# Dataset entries
(** No event makes a success of a session that has no audio chunk. *)
Lemma no_success_without_audio (s : session) (e : event) :
  settlements s = [] -> audioChunks s = [] -> unfulfilled (Step s e).
Proof.
  intros Hnone Hchunks. destruct e as [failure|data|message|code reason|]; cbn [step].
  - unfold on_open.
    assert (Hsends : forall i, settlements (perform (take i (outbound params)) s) = []).
    { intros i. by rewrite settlements_perform, outbound_no_settlement, Hnone. }
    assert (Hall : settlements (perform (outbound params) s) = []).
    { rewrite <- (firstn_all (outbound params)). apply Hsends. }
    destruct failure as [[i message]|]; [case_decide|];
      try (intros result; rewrite Hall; apply not_elem_of_nil).
    by apply unfulfilled_fail.
  - unfold on_message. cbv zeta.
    case_decide; [by apply (unfulfilled_same_effects s)|].
    destruct (JSON_parse _) as [messageData|]; [|by apply unfulfilled_fail].
    destruct (isRecord messageData); cbn [negb]; [|by apply unfulfilled_fail].
    unfold on_event.
    repeat first [case_decide | case_match];
      try (by apply unfulfilled_fail);
      try (by apply unfulfilled_finish);
      try (by apply (unfulfilled_same_effects s)).
  - by apply unfulfilled_fail.
  - unfold on_close. cbv zeta. destruct (settled s) eqn:Hsettled;
      [by apply (unfulfilled_same_effects s)|].
    rewrite Hchunks. cbn. by apply unfulfilled_fail.
  - by apply unfulfilled_fail.
Qed.
(** C4 (as the code has it): a membership clause is emitted exactly when
    the selection is not empty, whether or not it is the whole universe of
    available values; there is at most one clause per field, and it lists
    the selected values, each between quotes, in the order of the
    selection. *)
Theorem membership_clause_iff_nonempty (fs : FilterSpec) :
  filter is_rider_clause (where_clauses fs)
  = (if truthy (rider_filter fs) then [rider_clause (rider_filter fs)] else [])
  /\ filter is_bike_clause (where_clauses fs)
     = (if truthy (bike_filter fs) then [bike_clause (bike_filter fs)] else [])
  /\ (has_rider_clause fs = true <-> rider_filter fs <> [])
  /\ (has_bike_clause fs = true <-> bike_filter fs <> [])
  /\ (forall xs,
        rider_clause xs
        = "member_casual IN ("
          ++ String.concat ", " (map (fun x => "'" ++ x ++ "'") xs) ++ ")")
  /\ (forall xs,
        bike_clause xs
        = "rideable_type IN ("
          ++ String.concat ", " (map (fun x => "'" ++ x ++ "'") xs) ++ ")").
Proof.
  assert (Hd1 : is_rider_clause (date_clause fs) = false) by reflexivity.
  assert (Hd2 : is_bike_clause (date_clause fs) = false) by reflexivity.
  assert (Hr1 : forall xs, is_rider_clause (rider_clause xs) = true)
    by (intros; apply prefix_app).
  assert (Hr2 : forall xs, is_bike_clause (rider_clause xs) = false)
    by reflexivity.
  assert (Hb1 : forall xs, is_rider_clause (bike_clause xs) = false)
    by reflexivity.
  assert (Hb2 : forall xs, is_bike_clause (bike_clause xs) = true)
    by (intros; apply prefix_app).
  unfold has_rider_clause, has_bike_clause, where_clauses.
  destruct (rider_filter fs) as [|r rs]; destruct (bike_filter fs) as [|b bs];
    cbn [truthy app filter existsb];
    rewrite ?Hd1, ?Hd2, ?Hr1, ?Hr2, ?Hb1, ?Hb2; cbn [orb];
    (split; [reflexivity | split; [reflexivity | split; [| split]]]);
    try (split; [discriminate || congruence | discriminate || congruence]);
    try (split; reflexivity).
Qed.
(** X26: [getPredictiveActions] raises exactly when the scan of the
    components' [cards] props by the expenses rule raises: some
    component makes it raise, and no component in front of it has a
    card that mentions expenses, at which the scan would have
    stopped. No other rule raises; otherwise an answer is returned. *)
Theorem X26_suggestions_raise_only_in_the_cards_scan (context : PredictionContext) :
  (getPredictiveActions context = Thrown
   ↔ ∃ before c after,
       currentComponents context = before ++ c :: after
       ∧ Forall (λ c', expense_cards c' = Returned false) before
       ∧ expense_cards c = Thrown)
  ∧ (getPredictiveActions context ≠ Thrown →
     ∃ predictions, getPredictiveActions context = Returned predictions).
Proof.
  split.
  - rewrite <- (some_of_thrown expense_cards).
    unfold getPredictiveActions, getPredictiveActions_with, PREDICTION_RULES.
    cbn [run_rules]. unfold emptyStateRule at 1. cbn [obind].
    unfold salaryComparisonRule at 1. cbn [obind].
    unfold afterFormRule at 1. cbn [obind].
    unfold expensesRule at 1. unfold expense_cards.
    destruct (some_of _ _) as [b|]; cbn [obind]; [|done].
    unfold chartRule at 1. cbn [obind]. done.
  - destruct (getPredictiveActions context) as [predictions|]; [|done].
    intros _. by exists predictions.
Qed.

End PredictMoreFacts.

(** ** More about the orchestrator *)

Module OrchestratorMoreFacts.
Import UI UIMore Orchestrator OrchestratorMore.

Lemma remove_all_state e :
  eng_state (dispatch_each e (map Remove (st_keys (eng_state e)))) = [].
Proof.
  pose proof (UIMoreFacts.batch_as_sequence (map Remove (st_keys (eng_state e))) e)
    as Hseq.
  rewrite UIMoreFacts.reduce_batch, UIMoreFacts.remove_all_loop in Hseq.
  by injection Hseq as _ <- _ _ _ _.
Qed.

Lemma dispatch_all_engine w l : uiEngine (dispatch_all w l) = dispatch_each (uiEngine w) l.
Proof. done. Qed.

Section with_runtime.
Context `{Runtime}.

(** X27: confirming never touches the fact store or the memory. For
    every id that starts with [confirm-], the id [confirm-data-deletion]
    included, all components are removed and the tree is left holding
    the one component [empty-state] titled [Screen Cleared]; the branch
    that would clear the store is never reached. For any other id
    nothing happens at all. *)
Theorem X27_confirm_clears_the_screen_only
    (now : Z) (w : World) (actionId : string) :
  dataStore (confirmDestructiveAction now w actionId).1 = dataStore w
  ∧ intentMemory (confirmDestructiveAction now w actionId).1 = intentMemory w
  ∧ (Str.startsWith actionId "confirm-" = true →
     getState (uiEngine (confirmDestructiveAction now w actionId).1)
     = [("empty-state", attachHandlers screen_cleared (handlerRegistry w))]
     ∧ render (confirmDestructiveAction now w actionId).2
       = [attachHandlers screen_cleared (handlerRegistry w)]
     ∧ remove (confirmDestructiveAction now w actionId).2
       = st_keys (getState (uiEngine w))
     ∧ update (confirmDestructiveAction now w actionId).2 = [])
  ∧ (Str.startsWith actionId "confirm-" = false →
     confirmDestructiveAction now w actionId = (w, mkOrchestratorAction [] [] [])).
Proof.
  split_and!.
  - apply OrchestratorFacts.confirmDestructiveAction_store.
  - unfold confirmDestructiveAction.
    destruct (_ || _); [done|]. by destruct (String.eqb _ _).
  - intros Hstarts. unfold confirmDestructiveAction.
    rewrite Hstarts, orb_true_r.
    cbn [render remove update map fst snd]. split_and!; try done.
    rewrite !dispatch_all_engine. unfold getState, dispatch_each at 1.
    cbn [fold_left map]. rewrite UIFacts.dispatch_state, UIFacts.dispatch_result.
    rewrite remove_all_state. done.
  - intros Hstarts. unfold confirmDestructiveAction. rewrite Hstarts, orb_false_r.
    destruct (String.eqb_spec actionId "confirm-clear") as [->|_];
      [by vm_compute in Hstarts|].
    destruct (String.eqb_spec actionId "confirm-data-deletion") as [->|_];
      [by vm_compute in Hstarts|].
    cbn [render remove update map]. by rewrite !OrchestratorFacts.dispatch_all_nil.
Qed.
Lemma status_chain_paths body :
  not_array (body !! "status") →
  path <$> status_chain body
  = match body !! "status" with
    | Some j => if isBoolean (toString (Some j)) then [] else ["status"]
    | None => []
    end.
Proof.
  intros Harr. unfold status_chain.
  destruct (body !! "status") as [j|]; [|done].
  rewrite standard_validation_scalar by done.
  by destruct (isBoolean (toString (Some j))).
Qed.

Lemma status_rejected_iff (v : option json) :
  not_array v →
  status_rejected v
  ↔ match v with
    | Some j => isBoolean (toString (Some j)) = false
    | None => False
    end.
Proof.
  intros Harr. unfold status_rejected.
  destruct v as [j|]; [|by split; [intros (?&?&?)|]].
  assert (is_array j = false) as Hj.
  { destruct j; try done. by destruct (Harr items). }
  rewrite <-not_true_iff_false, (isBoolean_toString j Hj).
  split; [by intros (j' & [= <-] & _ & H)|by eauto].
Qed.

Lemma missing_or_empty_not_array v : missing_or_empty v → not_array v.
Proof. intros [->|[->| ->]] items; done. Qed.

Lemma status_rejected_not_array v : status_rejected v → not_array v.
Proof. intros (j & -> & Hj & _) items [= ->]. done. Qed.

(** A violated rule puts an error in the result of the validation. *)
Lemma validationResult_violated body :
  missing_or_empty (body !! "title")
  ∨ missing_or_empty (body !! "description")
  ∨ status_rejected (body !! "status") →
  validationResult body ≠ [].
Proof.
  intros Hbad Hnil. unfold validationResult in Hnil.
  apply app_eq_nil in Hnil as [Ht Hnil]. apply app_eq_nil in Hnil as [Hd Hs].
  destruct Hbad as [Hb|[Hb|Hb]].
  - pose proof (title_chain_paths body (missing_or_empty_not_array _ Hb)) as Hp.
    rewrite Ht in Hp.
    apply isEmpty_toString in Hb; [|by apply missing_or_empty_not_array].
    by rewrite Hb in Hp.
  - pose proof (description_chain_paths body (missing_or_empty_not_array _ Hb))
      as Hp.
    rewrite Hd in Hp.
    apply isEmpty_toString in Hb; [|by apply missing_or_empty_not_array].
    by rewrite Hb in Hp.
  - pose proof (status_chain_paths body (status_rejected_not_array _ Hb)) as Hp.
    rewrite Hs in Hp.
    apply status_rejected_iff in Hb; [|by apply status_rejected_not_array].
    destruct (body !! "status") as [j|]; [|done]. by rewrite Hb in Hp.
Qed.
(** Lines 102-109 of [submitQuote]: the directional trade, decided from the
    probabilities, the damping factor and the draw [r]. *)
Definition directional (q : Quote) (sc : Scenario.t) (qty fair now : float)
    (pBuy pSell damp r : float) : option Fill.t :=
  if (0.60 <? pBuy * damp) && (r <? pBuy * damp) then
    Some (Fill.mk SELL (ask q) qty sc fair now)
  else if (0.60 <? pSell * damp) && (r <? pSell * damp) then
    Some (Fill.mk BUY (bid q) qty sc fair now)
  else None.

(** Lines 111-120: the random flow, consulted when there is no fill yet. *)
Definition randomFlow (q : Quote) (sc : Scenario.t) (qty fair now : float)
    (damp : float) (fill : option Fill.t) : M (option Fill.t) :=
  match fill with
  | Some f => ret (Some f)
  | None =>
      flow <- callRng ;;
      if flow <? 0.06 * damp then
        s <- callRng ;;
        let side := if s <? 0.5 then BUY else SELL in
        ret (Some (match side with
                   | BUY => Fill.mk BUY (bid q) qty sc fair now
                   | SELL => Fill.mk SELL (ask q) qty sc fair now
                   end))
      else ret None
  end.

(** Lines 128-138: the fill applied to the ledger. *)
Definition applyFill (fill : Fill.t) (sc : Scenario.t) : M unit :=
  st <- getState ;;
  let '(inv', cash') :=
    match Fill.side fill with
    | BUY => (inv st + Fill.qty fill, cash st - Fill.price fill * Fill.qty fill)
    | SELL => (inv st - Fill.qty fill, cash st + Fill.price fill * Fill.qty fill)
    end in
  setState (mkState cash' inv' (realized st)
                    (Some (Scenario.trueValue sc)) (fills st ++ [fill])).

(** [submitQuote(q, scenario, qty)]; [now] is what [Date.now()] returns
    during the call. *)
Definition submitQuote (q : Quote) (sc : Scenario.t) (qty : float) (now : float)
    : M (option Fill.t) :=
  quoteSanity q ;;;
  fair <- sampleFair (Scenario.trueValue sc) ;;
  let edgeBuy := fair - ask q in
  let edgeSell := bid q - fair in
  let scale := JS.max 1 (0.06 * Scenario.trueValue sc) in
  let pBuy := 1 / (1 + Math_exp Math (- edgeBuy / scale)) in
  let pSell := 1 / (1 + Math_exp Math (- edgeSell / scale)) in
  st <- getState ;;
  cfg <- getSettings ;;
  let invPressure := JS.abs (inv st) / JS.max 1 (inventoryLimit cfg) in
  let damp := clamp (1 - 0.35 * invPressure) 0.35 1 in
  r <- callRng ;;
  fill <- randomFlow q sc qty fair now damp
            (directional q sc qty fair now pBuy pSell damp r) ;;
  match fill with
  | None => ret None
  | Some fill =>
      st <- getState ;;
      let nextInv := inv st + (match Fill.side fill with
                               | BUY => Fill.qty fill
                               | SELL => - Fill.qty fill
                               end) in
      if inventoryLimit cfg <? JS.abs nextInv then ret None
      else applyFill fill sc ;;; ret (Some fill)
  end.

(** The default of the third parameter ([qty = 1]). *)
Definition submitQuote1 (q : Quote) (sc : Scenario.t) (now : float) : M (option Fill.t) :=
  submitQuote q sc 1 now.

Definition pnl (mark : float) : M PnL.t :=
  st <- getState ;;
  cfg <- getSettings ;;
  let unreal := inv st * mark in
  let raw := cash st + unreal in
  let riskPenalty := riskAversion cfg * JS.abs (inv st) * 0.01 * mark in
  ret (PnL.mk (cash st) (inv st) raw (raw - riskPenalty)).

Definition defaultQuote (estimate : float) : M Quote :=
  st <- getState ;;
  cfg <- getSettings ;;
  let inv := inv st in
  let invLimit := JS.max 1 (inventoryLimit cfg) in
  let invNorm := clamp (inv / invLimit) (-1) 1 in
  let baseHalf :=
    match spreadType cfg with
    | percent => JS.max (estimate * percentSpread cfg * 0.5) 1e-6
    | predefined => JS.max (predefinedSpread cfg * 0.5) 1e-6
    end in
  let widen := 1 + spreadWiden cfg * JS.abs invNorm in
  let half := baseHalf * widen in
  let midShift := - invSkew cfg * invNorm * half in
  let mid := estimate + midShift in
  ret (mkQuote (JS.max 1e-6 (mid - half)) (mid + half)).

Definition breakEven : M (option float) :=
  st <- getState ;;
  if inv st =? 0 then ret None
  else ret (Some (- cash st / inv st)).

End Engine.
(** * The callback registry of [later]: a model of [src/callback_registry.cpp]

    The registry is a timestamp-ordered queue of callbacks.  Producers [add]
    callbacks that become due at some point in time; the owning thread asks
    whether something is [due], [take]s what is due, [wait]s for the next
    callback and [list]s the queue for inspection.

    Every operation of the registry runs under the registry's (recursive)
    mutex, so each one is modelled as an atomic function on the queue.  Only
    [wait] gives the lock up, inside [condvar.timedwait]; what other threads
    and the clock do meanwhile is supplied by an explicit environment. *)

From Stdlib Require Import ZArith QArith Lia Lqa Sorted.
From stdpp Require Import base list strings.
Close Scope Q_scope.

(** ** Binary heaps on a vector

    [CallbackRegistry::queue] is a [std::priority_queue] over a
    [std::vector]: [push] is [push_back] followed by [std::push_heap], [pop]
    is [std::pop_heap] followed by [pop_back], and [top] is [front].  The
    heap algorithms are templates over the element type and the comparison
    [comp]; the element [x] at index [i] has its children at [2i+1] and
    [2i+2], and no element is [comp]-below its children. *)

(** The position of the parent of the element at [i > 0] *)
Definition parent (i : nat) : nat := (i - 1) / 2.

(** The exchange of the positions [i] and [j] *)
Definition transp (i j k : nat) : nat :=
  if decide (k = i) then j else if decide (k = j) then i else k.

Section Heap.
Context {A : Type}.
Variable comp : A → A → bool.

(** [std::iter_swap] on two positions of the vector *)
Definition swap (i j : nat) (c : list A) : list A :=
  match c !! i, c !! j with
  | Some x, Some y => <[j := x]> (<[i := y]> c)
  | _, _ => c
  end.

(** [comp(c[i], c[j])], false outside the vector *)
Definition comp_at (c : list A) (i j : nat) : bool :=
  match c !! i, c !! j with
  | Some x, Some y => comp x y
  | _, _ => false
  end.

(** The element at [i] moves towards the root while its parent is
    [comp]-below it. *)
Fixpoint sift_up (fuel i : nat) (c : list A) : list A :=
  match fuel with
  | 0 => c
  | S fuel' =>
      if (0 <? i) && comp_at c (parent i) i
      then sift_up fuel' (parent i) (swap (parent i) i c)
      else c
  end.

(** [std::push_heap(c.begin(), c.end(), comp)]: the last element is
    inserted into the heap made of the elements before it. *)
Definition push_heap (c : list A) : list A :=
  sift_up (length c) (length c - 1) c.

(** Among the element at [i] and its children in the heap [c[0..n)], the
    position of the one that is [comp]-above the others. *)
Definition top_of_three (n i : nat) (c : list A) : nat :=
  let l := 2 * i + 1 in
  let r := 2 * i + 2 in
  let m := if (l <? n) && comp_at c i l then l else i in
  if (r <? n) && comp_at c m r then r else m.

(** The element at [i] moves towards the leaves of the heap [c[0..n)]
    while one of its children is [comp]-above it; it is exchanged with the
    [comp]-largest of the two. *)
Fixpoint sift_down (fuel n i : nat) (c : list A) : list A :=
  match fuel with
  | 0 => c
  | S fuel' =>
      let m := top_of_three n i c in
      if m =? i then c else sift_down fuel' n m (swap i m c)
  end.

(** [std::pop_heap(c.begin(), c.end(), comp)]: the first element is
    exchanged with the last one, and the elements before the last are made
    a heap again. *)
Definition pop_heap (c : list A) : list A :=
  let n := length c in
  if 1 <? n then sift_down (n - 1) (n - 1) 0 (swap 0 (n - 1) c) else c.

# Required action
Copy every line above in which the string "Hstarts" shows up.

# Answer
  - intros Hstarts. unfold confirmDestructiveAction.
    rewrite Hstarts, orb_true_r.
  - intros Hstarts. unfold confirmDestructiveAction. rewrite Hstarts, orb_false_r.
      [by vm_compute in Hstarts|].
      [by vm_compute in Hstarts|].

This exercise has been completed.